(** Reading one descriptor of a possibly truncated configuration. *)
Lemma read_descriptor_ok pre d post buf n :
  buf = take (Z.to_nat n) (pre ++ encode d ++ post) → zlen buf = n → descriptor_ok d →
  read_descriptor buf (zlen pre) =
  if zlen pre + zlen (encode d) <=? n then Ret (Some (d, zlen pre + zlen (encode d))) else Panic Undefined.
Proof.
  intros Hbuf Hn Hd. destruct (descriptor_starts d Hd) as (len & ty & Hs & Hlen).
  pose proof Hs as (Hl & H0 & H1). rewrite Hl. unfold read_descriptor.
  destruct (Z.ltb_spec (zlen pre + 1) n) as [Hlt|Hge].
  2:{ rewrite (proj2 (Z.leb_gt _ _)) by lia.
      destruct (read_le_cases buf (zlen pre) 1) as [->|[v E]]; [done|].
      assert (zlen pre < n) by (destruct (Z.ltb_spec (zlen pre) n); [done|]; by rewrite read_le_out in E by lia).
      rewrite (window_u8 pre (encode d) post buf n Hbuf 0 len (zlen pre)), bind_Ret by (done || lia).
      rewrite (proj2 (Z.eqb_neq _ _)) by lia. by rewrite read_le_out by lia. }
  rewrite (window_u8 pre (encode d) post buf n Hbuf 0 len (zlen pre)), bind_Ret by (done || lia).
  rewrite (proj2 (Z.eqb_neq len 0)) by lia.
  rewrite (window_u8 pre (encode d) post buf n Hbuf 1 ty (zlen pre + 1)), bind_Ret by (done || lia).
  destruct d as [b|b|e|b|b]; cbn [descriptor_ok encode] in *.
  - destruct Hd as (Hl' & H0' & H1'). assert (len = 9 ∧ ty = 2) as [-> ->] by (split; congruence). simpl.
    rewrite (window_bytes pre b post buf n 9 2 Hbuf Hn Hs 9 eq_refl). by destruct (_ <=? _).
  - destruct Hd as (Hl' & H0' & H1'). assert (len = 9 ∧ ty = 4) as [-> ->] by (split; congruence). simpl.
    rewrite (window_bytes pre b post buf n 9 4 Hbuf Hn Hs 9 eq_refl). by destruct (_ <=? _).
  - pose proof Hd as [(Hl' & H0' & H1') _]. cbn [encode] in Hl', H0', H1'.
    assert (len = 7 ∧ ty = 5) as [-> ->] by (split; congruence). simpl.
    rewrite (read_endpoint pre e post buf n Hbuf Hn Hd). by destruct (_ <=? _).
  - destruct Hd as (Hl' & H0' & H1'). assert (len = 9 ∧ ty = 33) as [-> ->] by (split; congruence). simpl.
    rewrite (window_bytes pre b post buf n 9 33 Hbuf Hn Hs 9 eq_refl). by destruct (_ <=? _).
  - destruct Hd as (len' & ty' & (Hl' & H0' & H1') & _ & ? & ? & ? & ?).
    assert (ty' = ty) as -> by congruence. rewrite !(proj2 (Z.eqb_neq ty _)) by done.
    unfold clone_from_ptr.
    rewrite (window_u8 pre b post buf n Hbuf 0 len (zlen pre)), bind_Ret by (done || lia).
    rewrite (window_bytes pre b post buf n len ty Hbuf Hn Hs len eq_refl). by destruct (_ <=? _).
Qed.

Definition encode_all (ds : list Descriptor) : list Z := concat (encode <$> ds).

Lemma encode_all_app ds1 ds2 : encode_all (ds1 ++ ds2) = encode_all ds1 ++ encode_all ds2.
Proof. unfold encode_all. by rewrite fmap_app, concat_app. Qed.

Lemma encode_pos d : descriptor_ok d → 0 < zlen (encode d).
Proof. intros Hd. destruct (descriptor_starts d Hd) as (len & ty & (Hl & _) & ?). lia. Qed.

◆ ◆ ◆ ◆ ◆ ◆ ◆

## Assignment
Please copy the lines in the records above between the one holding "buf = take (Z.to_nat" and the one holding "33) as [-> ->] by (split; congruence). simpl.", inclusive, exactly and with no other line.

## Solution for this task
  buf = take (Z.to_nat n) (pre ++ encode d ++ post) → zlen buf = n → descriptor_ok d →
  read_descriptor buf (zlen pre) =
  if zlen pre + zlen (encode d) <=? n then Ret (Some (d, zlen pre + zlen (encode d))) else Panic Undefined.
Proof.
  intros Hbuf Hn Hd. destruct (descriptor_starts d Hd) as (len & ty & Hs & Hlen).
  pose proof Hs as (Hl & H0 & H1). rewrite Hl. unfold read_descriptor.
  destruct (Z.ltb_spec (zlen pre + 1) n) as [Hlt|Hge].
  2:{ rewrite (proj2 (Z.leb_gt _ _)) by lia.
      destruct (read_le_cases buf (zlen pre) 1) as [->|[v E]]; [done|].
      assert (zlen pre < n) by (destruct (Z.ltb_spec (zlen pre) n); [done|]; by rewrite read_le_out in E by lia).
      rewrite (window_u8 pre (encode d) post buf n Hbuf 0 len (zlen pre)), bind_Ret by (done || lia).
      rewrite (proj2 (Z.eqb_neq _ _)) by lia. by rewrite read_le_out by lia. }
  rewrite (window_u8 pre (encode d) post buf n Hbuf 0 len (zlen pre)), bind_Ret by (done || lia).
  rewrite (proj2 (Z.eqb_neq len 0)) by lia.
  rewrite (window_u8 pre (encode d) post buf n Hbuf 1 ty (zlen pre + 1)), bind_Ret by (done || lia).
  destruct d as [b|b|e|b|b]; cbn [descriptor_ok encode] in *.
  - destruct Hd as (Hl' & H0' & H1'). assert (len = 9 ∧ ty = 2) as [-> ->] by (split; congruence). simpl.
    rewrite (window_bytes pre b post buf n 9 2 Hbuf Hn Hs 9 eq_refl). by destruct (_ <=? _).
  - destruct Hd as (Hl' & H0' & H1'). assert (len = 9 ∧ ty = 4) as [-> ->] by (split; congruence). simpl.
    rewrite (window_bytes pre b post buf n 9 4 Hbuf Hn Hs 9 eq_refl). by destruct (_ <=? _).
  - pose proof Hd as [(Hl' & H0' & H1') _]. cbn [encode] in Hl', H0', H1'.
    assert (len = 7 ∧ ty = 5) as [-> ->] by (split; congruence). simpl.
    rewrite (read_endpoint pre e post buf n Hbuf Hn Hd). by destruct (_ <=? _).
  - destruct Hd as (Hl' & H0' & H1'). assert (len = 9 ∧ ty = 33) as [-> ->] by (split; congruence). simpl.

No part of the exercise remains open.